As I walk through Vidya's flagship project, a school in Gurgaon with almost 1,000 students, the energy is palpable. The laboratories, library and classrooms are abuzz with quiet activity. "We allow our students great freedom to explore whatever might interest them while ensuring that they always stay rooted and true to their communities," says principal Suprabha Vishwanathan. Interestingly, the school is quite upfront with students about the fact that their education is being sponsored (almost 80 per cent of the students here are sponsored, paying an average of Rs 800 per month as tuition fees). "According to our estimates, we spend Rs 42,500 each year on every student," she says. "Since all our students come from underprivileged backgrounds, their education is made possible only by these sponsorships, and we regularly make our students from Class V up, aware of this." The school encourages donors and sponsors to regularly interact with students, even teach classes, thereby bridging the gap between benefactors and beneficiaries.
The results speak for themselves. In 2015, Mensa conducted IQ tests across government and NGO-run schools in Gurgaon. "Normally, 2 to 3 per cent students in a school manage to score above the 98th percentile. But in our school, 28 per cent of the students tested scored that much." Mensa was so impressed that they have now referred 56 more students from other schools to Vidya, and their education has been sponsored by Indigo Airlines. Vidya was also adjudged the best school in Delhi NCR in 2015 by the British Council.
Vidya's other initiatives include Bal Vihar, Vidya's primary school and also its first programme, which provides English-medium education to over 300 slum children. Over 100 dropouts are registered with Vidya's bridge course programmes presently, which follow the National Institute of Open Schooling programme and give them a second chance at completing high school. To date, 2,500 students have successfully passed their Classes X and XII exams through these courses. Its Mumbai chapter runs programmes for school children as well as vocational training for youths. The Bengaluru chapter, in addition to being focused on the core objectives of education, has also been running a successful programme that trains women drivers. At the Vidya School in Gurgaon too, 50 mothers are currently learning to drive as part of the women's empowerment initiative.

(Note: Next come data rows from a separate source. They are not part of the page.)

(* ===== verification/StatusPage.v ===== *)
(** * The status pages of the peers and of the routing table ([status] of
      [router/aurp_peer_table.go], the callback of [NewRouteTable] in
      [router/route_table.go])

    What the callbacks hand to the templates; the templates and the server are
    left out.  [ParseIP] is [net.ParseIP]; [loads] is what the page reads of the
    atomic counters of a peer. *)
From S2P Require Import Prelude Wtacc AurpHeaders AurpTuples AurpZoneInfo AurpPacket AurpTransport.
From S2P Require Import PeerPolicy GoSort RouteTable RouteExport PeerState.
From S2P Require Import AtalkNbp Atalk DdpPolicy Seed LoopProbe Router PeerTable GoParse Metrics.
Import RT Policy Router Peers GoParse.

Module Page.

(** ** Text *)

Definition hex (bs : list Z) : list Z := concat (map hex_byte bs).

(** Eight digits are those of the four bytes. *)
Definition DomainIdentifierDisplay `{GN : GoNet} (di : option DomainIdentifier) : list Z :=
  match di with
  | None => str "(nil DI)"
  | Some NullDomainIdentifier => DI_String NullDomainIdentifier
  | Some (IPDomainIdentifier ip) =>
      match To4 ip with
      | Some v4 => IP_String v4 ++ str " (0x" ++ hex v4 ++ str ")"
      | None => str "IP DI (0x" ++ hex ip ++ str ")"
      end
  end.

Definition ReceiverState_String (rs : PS.ReceiverState) : list Z :=
  match rs with
  | PS.ReceiverUnconnected => str "unconnected"
  | PS.ReceiverConnected => str "connected"
  | PS.ReceiverWaitForOpenRsp => str "waiting for Open-Rsp"
  | PS.ReceiverWaitForRIRsp => str "waiting for RI-Rsp"
  | PS.ReceiverWaitForTickleAck => str "waiting for Tickle-Ack"
  end.

Definition SenderState_String (ss : PS.SenderState) : list Z :=
  match ss with
  | PS.SenderUnconnected => str "unconnected"
  | PS.SenderConnected => str "connected"
  | PS.SenderWaitForRIRspAck => str "waiting for RI-Ack for RI-Rsp"
  | PS.SenderWaitForRIUpdAck => str "waiting for RI-Ack for RI-Upd"
  | PS.SenderWaitForRDAck => str "waiting for RI-Ack for RD"
  end.

(** [strings.Join(elems, sep)]. *)
Definition Join (elems : list (list Z)) (sep : list Z) : list Z :=
  match elems with [] => [] | e :: elems => e ++ concat (map (fun e => sep ++ e) elems) end.

(** ** The rows *)

(** [Counters] are the fields from [DuplicateRoutingPackets] to
    [ReflectionDrops] and the data-plane counters. *)
Record aurpPeerStatusRow := MkRow {
  ConfiguredAddr_ : list Z; IngestSource : list Z; TunnelID_ : list Z; RemoteDI : list Z;
  CandidateAddrs : list Z; RemoteAddr : list Z; HasPeer : bool; Running : bool;
  ReceiverConnected : bool; SenderConnected : bool; ReceiverState : list Z; SenderState : list Z;
  ReceiveChLen : Z; ReceiveQueueHighWater : Z;
  LocalConnID : Z; RemoteConnID : Z; TxSeq : Z; RxSeq : Z;
  LastHeardFrom : option Z; LastReconnect : option Z; LastUpdate : option Z; LastSend : option Z;
  LastSuccess : option Z; SendRetries : Z; ReconnectFailures : Z; NextReconnect : option Z;
  DNSFailures : Z; DNSErrorKind : list Z; NextDNS : option Z;
  Counters : Metrics.Atomic -> Z; HopCountReduction_ : bool; HopCountWeight_ : Z }.

Section Page.
Context {GS : GoSort} {MO : MapOrder} {GN : GoNet}.
Variable ParseIP : list Z -> option (list Z).
Variable loads : positive -> Metrics.Atomic -> Z.

Definition candidateAddrsLocked (t : AURPPeerTable) (p : positive) : list (list Z) :=
  sort_func bytes_compare (map (fun e => IP_String e.1) (filter (fun e => e.2 = p) (ip_range t))).

Definition ingestSource (configuredAddr : list Z) : list Z :=
  if negb (bool_decide (configuredAddr = [])) then
    match ParseIP configuredAddr with Some _ => str "config-ip" | None => str "config-dns" end
  else str "aurp-open".

(** [None] is a nil peer. *)
Definition newAURPPeerStatusRow (peer : option (positive * Node)) (configuredAddr : list Z)
    (candidates : list (list Z)) (dns : configuredDNSState) : aurpPeerStatusRow :=
  match peer with
  | None =>
      {| ConfiguredAddr_ := configuredAddr; IngestSource := ingestSource configuredAddr; TunnelID_ := [];
         RemoteDI := []; CandidateAddrs := Join candidates (str ", "); RemoteAddr := []; HasPeer := false;
         Running := false; ReceiverConnected := false; SenderConnected := false;
         ReceiverState := str "unresolved"; SenderState := str "unresolved"; ReceiveChLen := 0;
         ReceiveQueueHighWater := 0; LocalConnID := 0; RemoteConnID := 0; TxSeq := 0; RxSeq := 0;
         LastHeardFrom := None; LastReconnect := None; LastUpdate := None; LastSend := None;
         LastSuccess := None; SendRetries := 0; ReconnectFailures := 0; NextReconnect := None;
         DNSFailures := failures dns; DNSErrorKind := kind dns; NextDNS := next dns;
         Counters := fun _ => 0; HopCountReduction_ := false; HopCountWeight_ := 0 |}
  | Some (p, n) =>
      let pr := Peers.peer n in
      {| ConfiguredAddr_ := configuredAddr; IngestSource := ingestSource configuredAddr;
         TunnelID_ := TunnelID n; RemoteDI := DomainIdentifierDisplay (Some (remoteDI (PS.tr pr)));
         CandidateAddrs := Join candidates (str ", "); RemoteAddr := Metrics.RemoteAddrString n;
         HasPeer := true; Running := running n;
         ReceiverConnected := bool_decide (PS.rstate (PS.rcv pr) = PS.ReceiverConnected);
         SenderConnected := bool_decide (PS.sstate (PS.snd pr) = PS.SenderConnected);
         ReceiverState := ReceiverState_String (PS.rstate (PS.rcv pr));
         SenderState := SenderState_String (PS.sstate (PS.snd pr));
         ReceiveChLen := zlen (ReceiveCh n); ReceiveQueueHighWater := receiveQueueHighWater n;
         LocalConnID := localConnID (PS.tr pr); RemoteConnID := remoteConnID (PS.tr pr);
         TxSeq := localSeq (PS.tr pr); RxSeq := remoteSeq (PS.tr pr);
         LastHeardFrom := PS.lastHeardFrom (PS.tm pr); LastReconnect := PS.lastReconnect (PS.tm pr);
         LastUpdate := PS.lastUpdate (PS.tm pr); LastSend := PS.lastSend (PS.tm pr);
         LastSuccess := PS.lastSuccess (PS.tm pr); SendRetries := PS.sendRetries (PS.tm pr);
         ReconnectFailures := PS.reconnectFailures (PS.tm pr); NextReconnect := PS.nextReconnect (PS.tm pr);
         DNSFailures := failures dns; DNSErrorKind := kind dns; NextDNS := next dns;
         Counters := loads p; HopCountReduction_ := HopCountReduction (PS.timing pr);
         HopCountWeight_ := HopCountWeight (PS.timing pr) |}
  end.

(** The loop over [t.dnsByConfigured]: the rows and the peers seen. *)
Fixpoint configured_rows (t : AURPPeerTable) (names : list (list Z)) :
    T (list aurpPeerStatusRow * list positive) :=
  match names with
  | [] => mret ([], [])
  | c :: names =>
      row ← (match peersByConfigured t !! c with
             | None => mret (newAURPPeerStatusRow None c [] (dns_of t c), [])
             | Some p =>
                 n ← deref p;
                 mret (newAURPPeerStatusRow (Some (p, n)) c (candidateAddrsLocked t p) (dns_of t c), [p])
             end);
      rest ← configured_rows t names;
      mret (fst row :: fst rest, snd row ++ snd rest)
  end.

(** The loop over the peers. *)
Fixpoint other_rows (t : AURPPeerTable) (seen ps : list positive) : T (list aurpPeerStatusRow) :=
  match ps with
  | [] => mret []
  | p :: ps =>
      if bool_decide (p ∈ seen) then other_rows t seen ps
      else
        n ← deref p;
        rest ← other_rows t seen ps;
        mret (newAURPPeerStatusRow (Some (p, n)) (ConfiguredAddr n) (candidateAddrsLocked t p) zero_dns :: rest)
  end.

Definition bool2Int (b : bool) : Z := if b then 1 else 0.

Definition row_order (a b : aurpPeerStatusRow) : comparison :=
  (CompOpp (Z.compare (bool2Int (ReceiverConnected a)) (bool2Int (ReceiverConnected b)))
   <|>c CompOpp (Z.compare (bool2Int (SenderConnected a)) (bool2Int (SenderConnected b)))
   <|>c bytes_compare (ConfiguredAddr_ a) (ConfiguredAddr_ b)
   <|>c bytes_compare (RemoteAddr a) (RemoteAddr b))%go.

Definition status : T (list aurpPeerStatusRow) :=
  t ← gett peers;
  rows ← configured_rows t (configuredAddresses t);
  others ← other_rows t (snd rows) (uniquePeersLocked t);
  mret (sort_func row_order (fst rows ++ others)).

(** [ServeHTTP]: the peer whose chat log is shown, or a not-found answer. *)
Definition ServeHTTP (ipStr : list Z) : T (option positive) :=
  t ← gett peers;
  match Lookup t (default [] (ParseIP ipStr)) with
  | inl _ | inr None => mret None
  | inr (Some p) => mret (Some p)
  end.

(** ** The routing table *)

(** The snapshot [traffic] of the counters, by key. *)
Definition traffic_snapshot (rt : RouteTable) (rs : list Route) : gmap RouteKey (Z * Z) :=
  foldl (fun m r => <[rkey r := (DDPBytesIn rt r, DDPBytesOut rt r)]> m) ∅ rs.

Definition route_order (traffic : gmap RouteKey (Z * Z)) (ra rb : Route) : comparison :=
  let a := default (0, 0) (traffic !! rkey ra) in
  let b := default (0, 0) (traffic !! rkey rb) in
  (Z.compare (wrap64 (b.1 + b.2)) (wrap64 (a.1 + a.2))
   <|>c Z.compare b.1 a.1
   <|>c Z.compare b.2 a.2
   <|>c Z.compare (NetStart (rkey ra)) (NetStart (rkey rb))
   <|>c bytes_compare (TargetKey (rkey ra)) (TargetKey (rkey rb)))%go.

(** [rs] is what [Dump] gives, in the order it happens to have. *)
Definition routing_page (rt : RouteTable) (rs : list Route) : list Route :=
  sort_func (route_order (traffic_snapshot rt rs)) rs.

End Page.
End Page.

Vidya India has an impressive list of donors, ranging from individuals to companies such as Deloitte and KPMG and agencies such as Sir Dorabi Tata Trust and Rotary Clubs. IITs have supported them by providing space and the British Council by providing English teachers. Interestingly, many donors volunteer their services as well. "All our work is because of the efforts of volunteers and donors," says Misra. "But the task of providing quality education to underprivileged first-generation learners is so huge, that we need much more." For instance, Vishwanathan aims to add another 300 students by the next academic year. "As long as we are able to find people to sponsor our students, this should not be a problem," she says. Misra's dreams are, of course, on a larger scale. "I want to replicate the Gurgaon Vidya School in other cities as well," she says.
Meanwhile, even as Misra dreams on, confident 10-year-olds are intently sorting abstract and simple nouns in a classroom game, unaware, perhaps, that they're leading a revolution in Indian education.